** DATA FOR ANALYSIS follows **
(* ===== verification/ExtTreeInsert.v ===== *)
(** * ext4_ext_insert_extent: the leaf

    A [site] is a leaf of the tree with the position the new extent belongs to. The
    extent is stored there or absorbed by a neighbour; then neighbours are merged, the
    keys above are corrected and the leaf is written: the tree is whole again and maps
    what it did and the new extent. *)

From S2P Require Import Prelude RbTree Bytes GroupDesc SystemZone FreeSpace ExtFormat ExtCheck ExtSearch ExtMerge ExtOverlap ExtTree ExtTreeOps ExtTreeNode ExtTreeSpec ExtTreeFind ExtTreeSplit ExtTreeLevels ExtTreeGrow ExtTreeNewLeaf ExtTreeMerge ExtTreeKeys.
From stdpp Require Import options.

Local Open Scope Z_scope.

Lemma with_ent_set_node p i e n eh w : with_ent p i e (set_node n eh w) = set_node n eh (with_ent p i e w).
Proof. unfold with_ent. destruct n; cbn; by destruct (_ !! _). Qed.

Section insert.
Context (ext4_chksum : Z → bytes → Z) (sbi : ext4_sb_info) (ino : inode) (t : rbtree ext4_system_zone).
Context (i_block_group : Z) (is_reg : bool) (pid : Z).
Context (bits_ok : 10 ≤ s_blocksize_bits sbi ≤ 16) (zones_ok : zrun 0 (inorder t) (2 ^ 64 - 1)).
Context (newext : ext4_extent) (newext_ok : extent_ok newext).
Abbreviation seed := (i_csum_seed ino).
Abbreviation nodeok := (nodeok ext4_chksum sbi seed).
Abbreviation tree := (tree ext4_chksum sbi seed t).
Abbreviation ctx := (ctx ext4_chksum sbi seed t).
Abbreviation whole := (whole ext4_chksum sbi seed t).
Abbreviation leaf_pos := (leaf_pos ext4_chksum sbi ino t).
Abbreviation at_leaf := (at_leaf ext4_chksum sbi ino t).
Abbreviation tstate := (tstate ext4_chksum sbi ino t).
Abbreviation lowers := (lowers ext4_chksum sbi ino t).
Abbreviation fits := (fits ext4_chksum sbi ino t).
Abbreviation valid := (extent_valid (s_es sbi) t).

(** ** Where the extent goes *)

(** The position of the new extent next to the extent of the path *)
Definition near (eh : bytes) (k : option nat) (pos : nat) : Prop :=
  match k with
  | None => nentries eh = 0%nat ∧ pos = 0%nat
  | Some k => (k < nentries eh)%nat ∧ ee_block (extent_at eh k) ≠ ee_block newext ∧
              pos = if ee_block (extent_at eh k) <? ee_block newext then S k else k
  end.

Record site (w : tworld) (p : nat) (a : path_arr) (D : nat) (blk : Z) (above : list path_ent) (e : path_ent) (eh : bytes)
    (lo lo2 hi : Z) (fpc : gset Z) (exL exR : list ext4_extent) (pos : nat) : Prop := {
  st_path : tw_paths w !! p = Some a;
  st_ents : pa_ents a = rev above ++ [e];
  st_ctx : ctx (tw_blocks w) (tw_data w) D blk 0 above (pe_bh e) lo hi fpc exL exR;
  st_lowers : lowers (tw_blocks w) (tw_data w) D lo2 0 above (pe_bh e) hi fpc exL exR;
  st_node : node_at w (pe_bh e) = Some eh;
  st_ok : nodeok (pe_bh e) 0 eh;
  st_old : lchain valid lo (leaf_list eh) hi;
  st_depth : pe_depth e = 0;
  st_near : near eh (pe_ext e) pos;
  st_chain : lchain valid lo2 (with_extent pos newext (leaf_list eh)) hi;
  st_lo2 : 0 ≤ lo2;
}.

Lemma near_le eh k pos : near eh k pos → (pos ≤ nentries eh)%nat.
Proof using Type. unfold near. destruct k as [k|]; [|lia]. destruct (_ <? _); lia. Qed.

(** The leaf once the new extent is in it, alone or as part of a neighbour *)
Record placed (w w1 : tworld) (p : nat) (a : path_arr) (D : nat) (e e1 : path_ent) (eh eh1 : bytes) (pos k1 : nat) : Prop := {
  pl_state : w1 = set_node (pe_bh e) eh1 (with_ent p D e1 w);
  pl_bh : pe_bh e1 = pe_bh e;
  pl_depth : pe_depth e1 = pe_depth e;
  pl_idx : pe_idx e1 = pe_idx e;
  pl_ext : pe_ext e1 = Some k1;
  pl_shape : nshape sbi (is_root (pe_bh e)) 0 eh1;
  pl_list : merges (with_extent pos newext (leaf_list eh)) (leaf_list eh1);
  pl_first : k1 ≠ 0%nat → pos ≠ 0%nat;
}.

(** ** The label has_space *)

Definition stored (pos : nat) (eh : bytes) : bytes := put_extent pos newext (add_entries 1 (shift_up pos eh)).

Lemma stored_spec n d pos eh :
  nshape sbi (is_root n) d eh → (pos ≤ nentries eh)%nat → Z.of_nat (nentries eh) < cap sbi (is_root n) →
  nshape sbi (is_root n) d (stored pos eh) ∧ leaf_list (stored pos eh) = with_extent pos newext (leaf_list eh) ∧
  length (shift_up pos eh) = length eh ∧ length (add_entries 1 (shift_up pos eh)) = length eh.
Proof using bits_ok newext_ok.
  intros Hs Hpos Hroom. destruct (shape_room sbi bits_ok _ _ _ Hs) as (En & _ & _ & Hr & _).
  pose proof (cap_range sbi bits_ok (is_root n)) as [Hcap _].
  destruct (shift_up_spec sbi bits_ok _ _ pos eh Hs Hpos Hroom) as [Ho1 _].
  unfold stored. set (eh1 := shift_up pos eh) in *. pose proof (only_add_entries 1 eh1) as Ho2. set (eh2 := add_entries 1 eh1) in *.
  pose proof (only_put_extent pos newext eh2) as Ho3. set (eh3 := put_extent pos newext eh2) in *.
  assert (L1 : length eh1 = length eh) by apply Ho1. assert (L2 : length eh2 = length eh) by (rewrite (on_length _ _ _ _ Ho2); done).
  assert (Hoff : (entry_off (S (nentries eh)) ≤ length eh)%nat) by (unfold entry_off, sizeof_entry in *; lia).
  assert (He1 : eh_entries eh1 = eh_entries eh) by (eapply only_entries; [done|unfold entry_off, sizeof_entry; lia]).
  assert (Hs1 : nshape sbi (is_root n) d eh1) by (eapply nshape_only; [done|done|unfold entry_off, sizeof_entry; lia|lia]).
  assert (He2 : eh_entries eh2 = eh_entries eh + 1).
  { unfold eh2. rewrite eh_entries_add; [lia|apply Hs1|unfold entry_off, sizeof_entry in *; lia|lia]. }
  assert (Hs2 : nshape sbi (is_root n) d eh2) by (eapply nshape_only; [exact Hs1|done|lia|lia]).
  assert (He3 : eh_entries eh3 = eh_entries eh + 1) by (rewrite <- He2; eapply only_entries; [done|unfold entry_off, sizeof_entry; lia]).
  split; [eapply nshape_only; [exact Hs2|done|unfold entry_off, sizeof_entry; lia|lia]|].
  split; [|done]. assert (Ex : extent_at eh3 pos = newext).
  { apply extent_at_put_eq; [done|]. unfold entry_off, sizeof_entry in *. lia. }
  unfold with_extent. rewrite <- Ex.
  apply (filled_list sbi bits_ok extent_at (is_root n) d pos eh eh3); [apply extent_at_same|done|done|done|unfold nentries; lia|].
  intros j Hj Hne. eapply same_ent_trans; [eapply only_same_ent; [exact Ho3|unfold entry_off, sizeof_entry; lia]|].
  eapply only_same_ent; [exact Ho2|]. right. unfold entry_off, sizeof_entry. lia.
Qed.

Lemma site_at w p a D blk above e eh lo lo2 hi fpc exL exR pos :
  site w p a D blk above e eh lo lo2 hi fpc exL exR pos → length above = D ∧ pa_ents a !! D = Some e.
Proof using Type.
  intros Hs. pose proof (ctx_depth _ _ _ _ _ _ _ _ _ _ _ _ _ _ _ _ (st_ctx _ _ _ _ _ _ _ _ _ _ _ _ _ _ _ Hs)) as Hd. cbn in Hd.
  split; [done|]. rewrite (st_ents _ _ _ _ _ _ _ _ _ _ _ _ _ _ _ Hs), lookup_app_r by (rewrite length_rev; lia).
  by rewrite length_rev, Hd, Nat.sub_diag.
Qed.

Lemma insert_in_leaf_spec w p a D blk above e eh lo lo2 hi fpc exL exR pos :
  site w p a D blk above e eh lo lo2 hi fpc exL exR pos → has_room eh → tw_calls w = [] →
  ∃ e1 eh1 w1, insert_in_leaf p D newext w = Ret (inl pos) w1 ∧ placed w w1 p a D e e1 eh eh1 pos pos.
Proof using bits_ok newext_ok.
  intros Hst Hroom Hc. destruct (site_at _ _ _ _ _ _ _ _ _ _ _ _ _ _ _ Hst) as [Hd He].
  destruct Hst as [S1 S2 S3 S4 S5 [S6 _] S7 S8 S9 S10 S11]. pose proof (near_le _ _ _ S9) as Hple.
  destruct (shape_room sbi bits_ok _ _ _ S6) as (En & _ & _ & Hr & _).
  assert (Hrm : Z.of_nat (nentries eh) < cap sbi (is_root (pe_bh e))) by (unfold has_room in Hroom; rewrite (ns_max _ _ _ _ S6) in Hroom; lia).
  destruct (stored_spec (pe_bh e) 0 pos eh S6 Hple Hrm) as (Hs' & Hl' & L1 & L2).
  exists (set_pe_ext (Some pos) e), (stored pos eh). eexists. split; [|by split; try done; rewrite Hl'; constructor].
  unfold insert_in_leaf. rewrite (run_bind _ _ _ _ _ (path_at_run _ _ _ _ _ S1 He)), (run_bind _ _ _ _ _ (get_access_run e w Hc)).
  cbn [nz Z.eqb negb]. rewrite (run_bind _ _ _ _ _ (hdr_run _ _ _ S5)).
  assert (Estart : (match pe_ext e with
     | None => mret O
     | Some k => nearex ← (if ee_block (extent_at eh k) <? ee_block newext then mret (S k)
                           else BUG_ON (ee_block newext =? ee_block (extent_at eh k));; mret k);
                 let len := eh_entries eh - 1 - Z.of_nat nearex + 1 in
                 (if 0 <? len
                  then store (pe_bh e) (entry_off (S nearex)) (Z.to_nat len * sizeof_entry)
                         (memmove (entry_off (S nearex)) (entry_off nearex) (Z.to_nat len * sizeof_entry))
                  else mret tt);;
                 mret nearex
     end) w = Ret pos (set_node (pe_bh e) (shift_up pos eh) w)).
  { unfold near in S9. destruct (pe_ext e) as [k|].
    - destruct S9 as (Hk & Hne & Hpos).
      rewrite (run_bind _ _ pos w w).
      + cbn zeta. by rewrite (run_bind _ _ _ _ _ (shift_up_run sbi bits_ok _ _ pos _ w eh S5 S6 Hple Hrm)).
      + destruct (_ <? _); [by rewrite Hpos|]. rewrite BUG_ON_bind; [by rewrite Hpos|]. apply Z.eqb_neq. congruence.
    - destruct S9 as [Hn0 ->]. unfold shift_up. rewrite En, Hn0. cbn. by rewrite set_node_id. }
  rewrite (run_bind _ _ _ _ _ Estart).
  run_by ltac:(eapply store_run; [apply node_at_set|rewrite L1; unfold entry_off, sizeof_entry in *; lia]). rewrite set_node_twice.
  destruct (set_node_rest (pe_bh e) (add_entries 1 (shift_up pos eh)) w) as (_ & Ep & _).
  run_by ltac:(eapply set_path_at_run; rewrite Ep; exact S1). rewrite with_ent_set_node.
  run_by ltac:(eapply store_run; [apply node_at_set|rewrite L2; unfold entry_off, sizeof_entry in *; lia]). rewrite set_node_twice.
  by rewrite store_pblock_id.
Qed.

(** ** Absorbing the extent *)

Lemma with_ent_id p i e w a : tw_paths w !! p = Some a → pa_ents a !! i = Some e → with_ent p i e w = w.
Proof using Type.
  intros Ha He. unfold with_ent. rewrite Ha, list_insert_id by done. destruct w, a. cbn in *. unfold set_paths. cbn. by rewrite insert_id.
Qed.

Lemma put_extent_list n (eh : bytes) k c :
  nshape sbi (is_root n) 0 eh → (k < nentries eh)%nat → extent_ok c →
  nshape sbi (is_root n) 0 (put_extent k c eh) ∧ leaf_list (put_extent k c eh) = <[k := c]> (leaf_list eh).
Proof using bits_ok.
  intros Hs Hk Hc. destruct (shape_room sbi bits_ok _ _ _ Hs) as (En & Hcap & _ & Hr & _).
  pose proof (only_put_extent k c eh) as Ho. set (eh' := put_extent k c eh) in *.
  assert (He : eh_entries eh' = eh_entries eh) by (eapply only_entries; [done|unfold entry_off, sizeof_entry; lia]).
  split; [eapply nshape_only; [done|done|unfold entry_off, sizeof_entry; lia|rewrite He; apply Hs]|].
  assert (Ex : extent_at eh' k = c) by (apply extent_at_put_eq; [done|unfold entry_off, sizeof_entry in *; lia]).
  rewrite <- Ex. apply (elist_update extent_at extent_at_same); [unfold nentries; by rewrite He|].
  intros j Hj Hne. eapply only_same_ent; [done|]. unfold entry_off, sizeof_entry. lia.
Qed.

(** The extent at [k'] becomes [c]. *)
Lemma absorb_placed w p a D e eh pos k k' c oc :
  tw_paths w !! p = Some a → pa_ents a !! D = Some e → node_at w (pe_bh e) = Some eh → nshape sbi (is_root (pe_bh e)) 0 eh →
  tw_calls w = [] → pe_ext e = Some k → (k' < nentries eh)%nat → oc = Some c → extent_ok c →
  merges (with_extent pos newext (leaf_list eh)) (<[k' := c]> (leaf_list eh)) → (k ≠ 0%nat → pos ≠ 0%nat) →
  ∃ eh1 w1, absorb e k' oc w = Ret (Absorbed k') w1 ∧ placed w w1 p a D e e eh eh1 pos k.
Proof using bits_ok.
  intros Ha He Hn Hs Hc Hk Hk' -> Hok Hm Hf. destruct (put_extent_list (pe_bh e) eh k' c Hs Hk' Hok) as [Hs' Hl'].
  destruct (shape_room sbi bits_ok _ _ _ Hs) as (En & Hcap & _ & Hr & _).
  exists (put_extent k' c eh). eexists. split.
  - unfold absorb. rewrite (run_bind _ _ _ _ _ (get_access_run e w Hc)). cbn [nz Z.eqb negb deref]. exec.
    run_by ltac:(eapply store_run; [exact Hn|unfold entry_off, sizeof_entry in *; lia]). reflexivity.
  - split; try done; [by rewrite (with_ent_id p D e w a)|by rewrite Hl'].
Qed.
** End of DATA FOR ANALYSIS **
• **REQUIRED WORK**
What is the number of lines in the listing that contain the string "Hroom"? Give it alone.

• **ANSWER BOX**
4